◆ **RECORDS FOR THIS EXERCISE**

# # # #

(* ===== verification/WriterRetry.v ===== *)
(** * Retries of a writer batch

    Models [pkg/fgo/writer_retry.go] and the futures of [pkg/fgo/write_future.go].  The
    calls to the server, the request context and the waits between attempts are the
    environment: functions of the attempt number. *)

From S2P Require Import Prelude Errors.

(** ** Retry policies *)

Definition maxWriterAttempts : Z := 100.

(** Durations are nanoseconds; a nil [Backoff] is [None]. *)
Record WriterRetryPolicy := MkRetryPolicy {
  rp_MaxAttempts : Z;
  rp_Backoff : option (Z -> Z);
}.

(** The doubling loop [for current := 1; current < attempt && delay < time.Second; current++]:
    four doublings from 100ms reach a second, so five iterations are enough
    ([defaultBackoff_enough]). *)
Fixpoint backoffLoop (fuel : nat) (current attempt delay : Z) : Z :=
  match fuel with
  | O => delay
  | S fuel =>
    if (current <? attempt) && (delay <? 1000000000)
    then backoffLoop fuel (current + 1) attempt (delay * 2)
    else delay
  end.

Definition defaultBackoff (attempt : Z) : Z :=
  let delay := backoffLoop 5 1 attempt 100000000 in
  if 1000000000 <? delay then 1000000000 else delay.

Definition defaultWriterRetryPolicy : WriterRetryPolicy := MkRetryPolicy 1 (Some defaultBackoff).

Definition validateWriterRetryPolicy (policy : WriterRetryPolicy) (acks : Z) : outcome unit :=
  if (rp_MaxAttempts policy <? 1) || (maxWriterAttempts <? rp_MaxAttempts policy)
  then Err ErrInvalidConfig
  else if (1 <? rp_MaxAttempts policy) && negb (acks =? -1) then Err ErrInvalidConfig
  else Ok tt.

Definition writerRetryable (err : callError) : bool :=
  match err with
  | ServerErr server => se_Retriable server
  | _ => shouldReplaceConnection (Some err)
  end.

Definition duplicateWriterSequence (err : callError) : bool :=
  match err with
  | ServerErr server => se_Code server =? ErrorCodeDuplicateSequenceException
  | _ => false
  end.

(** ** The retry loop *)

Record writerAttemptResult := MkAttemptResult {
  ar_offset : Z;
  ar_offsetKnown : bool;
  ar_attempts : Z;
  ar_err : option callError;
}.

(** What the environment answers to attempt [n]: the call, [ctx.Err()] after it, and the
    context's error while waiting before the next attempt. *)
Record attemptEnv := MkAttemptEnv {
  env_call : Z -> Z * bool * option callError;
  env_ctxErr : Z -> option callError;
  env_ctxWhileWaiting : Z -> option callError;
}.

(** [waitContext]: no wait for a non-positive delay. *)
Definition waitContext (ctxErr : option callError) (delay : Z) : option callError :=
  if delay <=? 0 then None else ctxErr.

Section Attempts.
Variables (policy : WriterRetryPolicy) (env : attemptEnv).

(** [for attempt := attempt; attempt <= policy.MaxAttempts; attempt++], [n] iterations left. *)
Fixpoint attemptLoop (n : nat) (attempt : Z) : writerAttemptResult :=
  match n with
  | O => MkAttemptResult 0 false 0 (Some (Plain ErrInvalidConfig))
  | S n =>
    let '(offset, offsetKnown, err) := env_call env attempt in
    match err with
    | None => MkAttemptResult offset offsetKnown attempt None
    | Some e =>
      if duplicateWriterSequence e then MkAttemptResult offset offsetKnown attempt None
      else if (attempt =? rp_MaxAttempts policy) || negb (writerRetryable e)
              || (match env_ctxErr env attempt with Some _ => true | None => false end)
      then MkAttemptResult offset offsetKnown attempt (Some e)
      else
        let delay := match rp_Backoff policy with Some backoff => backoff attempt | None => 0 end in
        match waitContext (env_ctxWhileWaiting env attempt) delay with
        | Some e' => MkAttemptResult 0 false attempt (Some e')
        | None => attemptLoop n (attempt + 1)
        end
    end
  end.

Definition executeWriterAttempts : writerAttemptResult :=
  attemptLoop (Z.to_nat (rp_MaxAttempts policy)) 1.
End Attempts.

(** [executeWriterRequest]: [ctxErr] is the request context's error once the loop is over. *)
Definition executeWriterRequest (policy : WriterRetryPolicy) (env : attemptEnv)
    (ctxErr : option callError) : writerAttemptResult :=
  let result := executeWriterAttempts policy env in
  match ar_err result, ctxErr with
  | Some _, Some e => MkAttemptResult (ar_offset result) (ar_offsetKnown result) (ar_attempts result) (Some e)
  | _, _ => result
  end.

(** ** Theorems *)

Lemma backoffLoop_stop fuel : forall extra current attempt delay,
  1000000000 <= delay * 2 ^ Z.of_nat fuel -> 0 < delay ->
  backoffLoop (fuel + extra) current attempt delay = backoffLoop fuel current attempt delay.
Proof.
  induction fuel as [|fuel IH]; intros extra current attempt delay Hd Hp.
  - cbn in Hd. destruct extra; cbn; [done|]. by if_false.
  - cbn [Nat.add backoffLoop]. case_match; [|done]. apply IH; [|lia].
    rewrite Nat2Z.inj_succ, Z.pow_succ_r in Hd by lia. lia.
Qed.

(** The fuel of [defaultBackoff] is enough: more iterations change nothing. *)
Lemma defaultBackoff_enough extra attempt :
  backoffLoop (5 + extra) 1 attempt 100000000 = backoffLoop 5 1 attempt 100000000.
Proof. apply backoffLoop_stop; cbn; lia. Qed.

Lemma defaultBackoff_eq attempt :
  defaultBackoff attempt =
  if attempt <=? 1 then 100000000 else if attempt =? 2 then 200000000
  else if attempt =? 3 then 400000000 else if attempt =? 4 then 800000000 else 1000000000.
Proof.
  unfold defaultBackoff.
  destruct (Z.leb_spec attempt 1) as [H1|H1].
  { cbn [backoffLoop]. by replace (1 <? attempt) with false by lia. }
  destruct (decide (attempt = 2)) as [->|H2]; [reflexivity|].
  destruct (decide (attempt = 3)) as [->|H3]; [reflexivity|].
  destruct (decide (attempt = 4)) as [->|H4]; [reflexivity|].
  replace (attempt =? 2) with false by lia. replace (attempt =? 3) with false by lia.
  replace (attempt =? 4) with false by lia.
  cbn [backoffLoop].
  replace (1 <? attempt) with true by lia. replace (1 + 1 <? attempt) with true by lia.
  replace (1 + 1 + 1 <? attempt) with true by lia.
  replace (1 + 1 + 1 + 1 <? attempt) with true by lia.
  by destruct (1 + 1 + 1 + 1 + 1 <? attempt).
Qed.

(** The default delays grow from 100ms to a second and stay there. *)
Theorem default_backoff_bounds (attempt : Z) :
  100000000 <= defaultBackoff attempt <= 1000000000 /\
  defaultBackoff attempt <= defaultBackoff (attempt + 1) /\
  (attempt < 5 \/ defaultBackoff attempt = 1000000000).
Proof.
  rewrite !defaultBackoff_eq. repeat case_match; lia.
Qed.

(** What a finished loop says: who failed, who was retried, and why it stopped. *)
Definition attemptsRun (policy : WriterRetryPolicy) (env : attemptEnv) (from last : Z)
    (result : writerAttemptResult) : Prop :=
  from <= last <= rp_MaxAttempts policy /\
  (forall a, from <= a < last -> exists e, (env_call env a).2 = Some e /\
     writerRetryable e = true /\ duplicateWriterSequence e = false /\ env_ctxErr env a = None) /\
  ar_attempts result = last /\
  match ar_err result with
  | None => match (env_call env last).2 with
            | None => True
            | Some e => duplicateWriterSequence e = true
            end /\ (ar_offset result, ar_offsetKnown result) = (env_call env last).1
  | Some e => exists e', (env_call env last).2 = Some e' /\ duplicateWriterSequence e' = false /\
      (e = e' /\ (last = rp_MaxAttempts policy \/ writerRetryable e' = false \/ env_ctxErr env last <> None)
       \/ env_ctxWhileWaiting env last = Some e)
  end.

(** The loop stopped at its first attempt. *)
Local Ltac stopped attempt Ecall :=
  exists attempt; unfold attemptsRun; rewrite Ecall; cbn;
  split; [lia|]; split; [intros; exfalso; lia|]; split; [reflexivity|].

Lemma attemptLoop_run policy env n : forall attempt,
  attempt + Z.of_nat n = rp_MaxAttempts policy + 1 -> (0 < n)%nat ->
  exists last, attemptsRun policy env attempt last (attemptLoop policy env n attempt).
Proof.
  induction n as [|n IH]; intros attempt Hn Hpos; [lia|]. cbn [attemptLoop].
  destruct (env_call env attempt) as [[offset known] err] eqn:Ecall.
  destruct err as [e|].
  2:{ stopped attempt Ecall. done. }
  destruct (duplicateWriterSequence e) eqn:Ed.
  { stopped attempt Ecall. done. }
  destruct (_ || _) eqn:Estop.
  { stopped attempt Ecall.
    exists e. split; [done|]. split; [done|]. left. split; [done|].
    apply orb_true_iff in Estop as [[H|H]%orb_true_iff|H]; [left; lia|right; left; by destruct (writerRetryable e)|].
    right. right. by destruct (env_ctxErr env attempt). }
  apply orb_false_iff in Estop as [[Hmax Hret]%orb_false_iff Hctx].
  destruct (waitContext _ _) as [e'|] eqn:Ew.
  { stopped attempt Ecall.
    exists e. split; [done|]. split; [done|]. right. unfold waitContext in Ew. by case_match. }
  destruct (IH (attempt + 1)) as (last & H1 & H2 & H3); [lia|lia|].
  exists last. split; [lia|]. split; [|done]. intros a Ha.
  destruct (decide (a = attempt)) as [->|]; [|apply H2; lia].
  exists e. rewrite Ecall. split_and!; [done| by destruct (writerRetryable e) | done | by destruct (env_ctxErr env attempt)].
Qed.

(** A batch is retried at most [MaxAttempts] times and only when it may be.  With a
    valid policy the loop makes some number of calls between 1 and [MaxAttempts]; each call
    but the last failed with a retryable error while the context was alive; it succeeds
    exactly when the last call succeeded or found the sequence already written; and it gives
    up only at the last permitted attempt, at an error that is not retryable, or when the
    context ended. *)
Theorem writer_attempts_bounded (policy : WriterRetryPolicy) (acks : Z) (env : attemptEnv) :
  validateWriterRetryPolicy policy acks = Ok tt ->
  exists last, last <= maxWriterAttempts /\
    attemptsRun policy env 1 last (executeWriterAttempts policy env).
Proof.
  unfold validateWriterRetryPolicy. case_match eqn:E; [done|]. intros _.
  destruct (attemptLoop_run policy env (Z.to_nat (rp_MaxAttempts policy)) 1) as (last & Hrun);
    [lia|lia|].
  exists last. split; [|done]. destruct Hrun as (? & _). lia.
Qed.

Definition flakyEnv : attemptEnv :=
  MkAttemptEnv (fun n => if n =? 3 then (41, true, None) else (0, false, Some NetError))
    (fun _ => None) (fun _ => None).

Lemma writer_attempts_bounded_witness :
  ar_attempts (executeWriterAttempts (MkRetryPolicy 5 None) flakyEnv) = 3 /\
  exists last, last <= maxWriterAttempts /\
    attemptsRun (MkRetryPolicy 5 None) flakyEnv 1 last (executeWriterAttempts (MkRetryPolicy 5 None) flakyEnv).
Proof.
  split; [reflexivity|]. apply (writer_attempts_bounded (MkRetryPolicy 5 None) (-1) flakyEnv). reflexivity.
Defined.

# # # #

◆ **WHAT YOU SHOULD DO**
Up to and including the line with "Definition defaultBackoff (attempt", restate the records above word for word from the very first line.

◆ **FINAL ANSWER**
(* ===== verification/WriterRetry.v ===== *)
(** * Retries of a writer batch

    Models [pkg/fgo/writer_retry.go] and the futures of [pkg/fgo/write_future.go].  The
    calls to the server, the request context and the waits between attempts are the
    environment: functions of the attempt number. *)

From S2P Require Import Prelude Errors.

(** ** Retry policies *)

Definition maxWriterAttempts : Z := 100.

(** Durations are nanoseconds; a nil [Backoff] is [None]. *)
Record WriterRetryPolicy := MkRetryPolicy {
  rp_MaxAttempts : Z;
  rp_Backoff : option (Z -> Z);
}.

(** The doubling loop [for current := 1; current < attempt && delay < time.Second; current++]:
    four doublings from 100ms reach a second, so five iterations are enough
    ([defaultBackoff_enough]). *)
Fixpoint backoffLoop (fuel : nat) (current attempt delay : Z) : Z :=
  match fuel with
  | O => delay
  | S fuel =>
    if (current <? attempt) && (delay <? 1000000000)
    then backoffLoop fuel (current + 1) attempt (delay * 2)
    else delay
  end.

Definition defaultBackoff (attempt : Z) : Z :=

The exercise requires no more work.